## Required action
Starting from the first line, transcribe the whole listing exactly.

## Supplied data

Lemma convert_from_eq (fuel : nat) (i : Z) (records : list Record_)
    (ret : PyObject) :
  convert_from fuel i records ret =
  if i <? Z.of_nat (List.length records) then
    match fuel with
    | O => None
    | S fuel' =>
        match nth_error records (Z.to_nat i) with
        | Some record =>
            if i =? INT_MAX then None
            else convert_from fuel' (i + 1) records
                   (PyList_SetItem ret i (Some (py_record_of record)))
        | None => None
        end
    end
  else Some ret.
Proof. destruct fuel; reflexivity. Qed.

Lemma set_nth_middle {A : Type} (a b : list A) (x y : A) :
  set_nth (List.length a) x (a ++ y :: b) = a ++ x :: b.
Proof.
  induction a as [|z a IH]; simpl; [reflexivity|]. rewrite IH. reflexivity.
Qed.

Lemma firstn_snoc {A : Type} (l : list A) (i : nat) (x : A) :
  nth_error l i = Some x -> firstn (S i) l = firstn i l ++ [x].
Proof.
  revert i. induction l as [|a l IH]; intros [|i] H; try discriminate H.
  - inversion H; subst. reflexivity.
  - simpl in H.
    change (firstn (S (S i)) (a :: l)) with (a :: firstn (S i) l).
    rewrite (IH i H). reflexivity.
Qed.
(** * Verification of the AI post-processing pipeline and the per-day
    document handlers of the journal application.

    Sources: [ai_client.py] (coaching cache, goal breakdown, backfill,
    evaluation cache) and [main.py] ([create_entry], [_normalize_steps],
    [coach_evaluate_entry]).  Characters are ASCII; Python's Unicode
    predicates are restricted to the ASCII range. *)

From Stdlib Require Import ZArith QArith Ascii String List Bool Sorted Permutation Lia.
From stdpp Require Import base gmap strings.
Import ListNotations.
Open Scope bool_scope.
Set Warnings "-register-all".

(* ================================================================== *)
(** ** Python string helpers *)
(* ================================================================== *)

Module Py.

(** [str.isspace] restricted to ASCII: \t \n \v \f \r, \x1c-\x1f and space.
    The same class is Python's [\s] in a [str] pattern. *)
Definition isspace (c : ascii) : bool :=
  let n := nat_of_ascii c in
  ((9 <=? n) && (n <=? 13)) || ((28 <=? n) && (n <=? 32)).

Definition isdigit (c : ascii) : bool :=
  let n := nat_of_ascii c in (48 <=? n) && (n <=? 57).

Definition islower (c : ascii) : bool :=
  let n := nat_of_ascii c in (97 <=? n) && (n <=? 122).

Definition isupper (c : ascii) : bool :=
  let n := nat_of_ascii c in (65 <=? n) && (n <=? 90).

(** [\w]: alphanumeric or underscore. *)
Definition isword (c : ascii) : bool :=
  isdigit c || islower c || isupper c || Ascii.eqb c "_"%char.

Definition lower_char (c : ascii) : ascii :=
  if isupper c then ascii_of_nat (nat_of_ascii c + 32) else c.

(** [str.lower()] *)
Definition lower (s : string) : string :=
  string_of_list_ascii (map lower_char (list_ascii_of_string s)).

Fixpoint lstrip_by (p : ascii -> bool) (l : list ascii) : list ascii :=
  match l with
  | [] => []
  | c :: l' => if p c then lstrip_by p l' else l
  end.

(** [str.strip(chars)] as a predicate on the stripped characters. *)
Definition strip_by (p : ascii -> bool) (s : string) : string :=
  string_of_list_ascii
    (rev (lstrip_by p (rev (lstrip_by p (list_ascii_of_string s))))).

## Result
Lemma convert_from_eq (fuel : nat) (i : Z) (records : list Record_)
    (ret : PyObject) :
  convert_from fuel i records ret =
  if i <? Z.of_nat (List.length records) then
    match fuel with
    | O => None
    | S fuel' =>
        match nth_error records (Z.to_nat i) with
        | Some record =>
            if i =? INT_MAX then None
            else convert_from fuel' (i + 1) records
                   (PyList_SetItem ret i (Some (py_record_of record)))
        | None => None
        end
    end
  else Some ret.
Proof. destruct fuel; reflexivity. Qed.

Lemma set_nth_middle {A : Type} (a b : list A) (x y : A) :
  set_nth (List.length a) x (a ++ y :: b) = a ++ x :: b.
Proof.
  induction a as [|z a IH]; simpl; [reflexivity|]. rewrite IH. reflexivity.
Qed.

Lemma firstn_snoc {A : Type} (l : list A) (i : nat) (x : A) :
  nth_error l i = Some x -> firstn (S i) l = firstn i l ++ [x].
Proof.
  revert i. induction l as [|a l IH]; intros [|i] H; try discriminate H.
  - inversion H; subst. reflexivity.
  - simpl in H.
    change (firstn (S (S i)) (a :: l)) with (a :: firstn (S i) l).
    rewrite (IH i H). reflexivity.
Qed.
(** * Verification of the AI post-processing pipeline and the per-day
    document handlers of the journal application.

    Sources: [ai_client.py] (coaching cache, goal breakdown, backfill,
    evaluation cache) and [main.py] ([create_entry], [_normalize_steps],
    [coach_evaluate_entry]).  Characters are ASCII; Python's Unicode
    predicates are restricted to the ASCII range. *)

From Stdlib Require Import ZArith QArith Ascii String List Bool Sorted Permutation Lia.
From stdpp Require Import base gmap strings.
Import ListNotations.
Open Scope bool_scope.
Set Warnings "-register-all".

(* ================================================================== *)
(** ** Python string helpers *)
(* ================================================================== *)

Module Py.

(** [str.isspace] restricted to ASCII: \t \n \v \f \r, \x1c-\x1f and space.
    The same class is Python's [\s] in a [str] pattern. *)
Definition isspace (c : ascii) : bool :=
  let n := nat_of_ascii c in
  ((9 <=? n) && (n <=? 13)) || ((28 <=? n) && (n <=? 32)).

Definition isdigit (c : ascii) : bool :=
  let n := nat_of_ascii c in (48 <=? n) && (n <=? 57).

Definition islower (c : ascii) : bool :=
  let n := nat_of_ascii c in (97 <=? n) && (n <=? 122).

Definition isupper (c : ascii) : bool :=
  let n := nat_of_ascii c in (65 <=? n) && (n <=? 90).

(** [\w]: alphanumeric or underscore. *)
Definition isword (c : ascii) : bool :=
  isdigit c || islower c || isupper c || Ascii.eqb c "_"%char.

Definition lower_char (c : ascii) : ascii :=
  if isupper c then ascii_of_nat (nat_of_ascii c + 32) else c.

(** [str.lower()] *)
Definition lower (s : string) : string :=
  string_of_list_ascii (map lower_char (list_ascii_of_string s)).

Fixpoint lstrip_by (p : ascii -> bool) (l : list ascii) : list ascii :=
  match l with
  | [] => []
  | c :: l' => if p c then lstrip_by p l' else l
  end.

(** [str.strip(chars)] as a predicate on the stripped characters. *)
Definition strip_by (p : ascii -> bool) (s : string) : string :=
  string_of_list_ascii
    (rev (lstrip_by p (rev (lstrip_by p (list_ascii_of_string s))))).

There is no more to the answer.